In this morning’s Washington Post Sally Quinn contributes an essay that is critical of politicians who have admitted their adulterous actions and then, in one way or another, invoked their Christian beliefs as a means of gaining sympathy and forgiveness.



She points out that Governor Sanford of South Carolina specifically apologized to “people of faith” and then seems to totally ignore all the other folks who he might have offended by his actions.  She illustrates the hypocrisy of Senator John Ensign who was quick to call for the resignation of Idaho’s Senator Larry Craig after his airport incident but then refuses to resign himself after admitting to an adulterous affair.  And in her attempt to be fair she lists two infamous adulterers from the other side of the aisle (John Edwards and Bill Clinton) and suggests they are all giving Christians a bad name.

Over at BCC, Margaret Young posted a story about a young couple who intended to be married in the temple until their youthful hormones overpowered everything else and they found themselves expecting a baby – before the temple wedding.  The parents of the groom totally mishandled the situation and eventually the groom, his wife and six children left the faith because there seemed to be an unforgiving attitude on the part of the parents for years thereafter.  One of those posting a comment recalled a story of a father (who was then, and still is now, a bishop) who refused to attend his daughter’s wedding because she got married in the wrong temple (DC instead of Atlanta) but he apparently had no problem paying for and attending the reception.  Apparently his absence from the wedding was a sort of punishment to the daughter for a lifetime of “being difficult.”

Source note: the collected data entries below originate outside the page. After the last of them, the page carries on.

(** ** Recurring transactions *)

(** C1: with [initialDate] set, a recurring transaction dated on or before
    the target adds its signed amount times the number of elapsed periods
    plus one: months counted as (year difference) * 12 + (month difference)
    on the calendar fields alone, years as the difference of the years.  One
    dated after the target adds nothing, and one whose date is the target
    adds its signed amount, once. *)
Theorem recurring_contribution (host : Host) (s : FinanceState) (target : Date)
    (l r : list Transaction) (t : Transaction) :
  truthy (initialDate s) = true ->
  transactions s = l ++ t :: r ->
  recurrence t <> none ->
  let d := newDate host (date t) in
  let before := fold_left (applyTransaction host target) l (initialBalance s) in
  let rest := fold_left (applyTransaction host target) r in
  (date_le d target = true -> recurrence t = monthly ->
   getBalanceAtDate host s target
   = rest (before
           + signedAmount t
             * toNumber (jsint_add (getMonthsBetween host d target) (Some 1%Z)))%float)
  /\ (date_le d target = true -> recurrence t = yearly ->
      getBalanceAtDate host s target
      = rest (before
              + signedAmount t
                * toNumber (jsint_add (getYearsBetween host d target) (Some 1%Z)))%float)
  /\ (date_gt d target = true ->
      getBalanceAtDate host s target = rest before)
  /\ (d = target -> d <> InvalidDate ->
      getBalanceAtDate host s target = rest (before + signedAmount t)%float)
  /\ (forall ts te : Z,
        getMonthsBetween host (Some ts) (Some te)
        = Some ((YearFromTime (LocalTime host te)
                 - YearFromTime (LocalTime host ts)) * 12
                + (MonthFromTime (LocalTime host te)
                   - MonthFromTime (LocalTime host ts)))
        /\ getYearsBetween host (Some ts) (Some te)
           = Some (YearFromTime (LocalTime host te)
                   - YearFromTime (LocalTime host ts))).
Proof.
  intros Hset Htx Hrec d before rest.
  assert (Hsplit : getBalanceAtDate host s target
                   = rest (addContribution before (contribution host target t))).
  { rewrite (getBalanceAtDate_split host s target l r t Hset Htx).
    rewrite applyTransaction_contribution. reflexivity. }
  split; [|split; [|split; [|split]]].
  - intros Hle Hm. rewrite Hsplit. unfold contribution. fold d. rewrite Hle.
    unfold calculateRecurringAmount. rewrite Hm. reflexivity.
  - intros Hle Hy. rewrite Hsplit. unfold contribution. fold d. rewrite Hle.
    unfold calculateRecurringAmount. rewrite Hy. reflexivity.
  - intros Hgt. rewrite Hsplit. unfold contribution. fold d.
    rewrite (date_gt_not_le _ _ Hgt). reflexivity.
  - intros Heq Hvalid. rewrite Hsplit. unfold contribution. fold d.
    rewrite <- Heq. destruct d as [ts|] eqn:Hd; [|contradiction].
    simpl date_le. rewrite Z.leb_refl.
    unfold calculateRecurringAmount, getMonthsBetween, getYearsBetween.
    simpl. rewrite !Z.sub_diag. simpl.
    destruct (recurrence t); [contradiction| |];
      change (Z2F 1) with 1%float; rewrite float_mul_1_r; reflexivity.
  - intros ts te. split; reflexivity.
Qed.

Lemma scenario_transactions : transactions scenario = [salaryTx; rentTx].
Proof. reflexivity. Qed.

Lemma onetime_contribution_witness :
  truthy (initialDate scenario) = true
  /\ transactions scenario = [] ++ salaryTx :: [rentTx]
  /\ recurrence salaryTx = none
  /\ date_le (parseISO "2024-02-01") (parseISO "2024-02-01") = true
  /\ getBalanceAtDate (isoHost 0) scenario (parseISO "2024-02-01")
     = fold_left (applyTransaction (isoHost 0) (parseISO "2024-02-01")) [rentTx]
         (1000 + 500)%float.
Proof.
  split; [reflexivity|]. split; [reflexivity|]. split; [reflexivity|].
  split; [reflexivity|].
  apply (proj1 (onetime_contribution (isoHost 0) scenario (parseISO "2024-02-01")
                  [] [rentTx] salaryTx eq_refl eq_refl eq_refl)).
  reflexivity.
Defined.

And so I wonder, do we really believe – or better said – do we practice our belief in the atonement.  On the one hand, I have always thought that the sin of adultery is not just a garden variety sin that can be just another sin covered by the atonement.  It takes some serious (doesn’t every sin take serious) repentance.  On the other hand, my limited knowledge of the rest of Christendom – at least Protestant Christianity – tells me that, in fact, even adultery is something that is almost casually accepted as being part of the human race with all our weaknesses and imperfections and is totally covered by the Savior’s atonement and if I have committed myself to Christ he will forgive me immediately.  I may be wrong about that.  I hope I am and I’m sure someone will set me straight if I am.  But a work associate of mine, who calls herself an evangelical Christian, scoffs at the idea that young adults can remain sexually pure before marriage.  I certainly don’t pretend that it is an easy goal to achieve but to essentially write it off the list of possibilities but then claim you accept the gospel of Jesus Christ seems hypocritical to me, or at least inconsistent.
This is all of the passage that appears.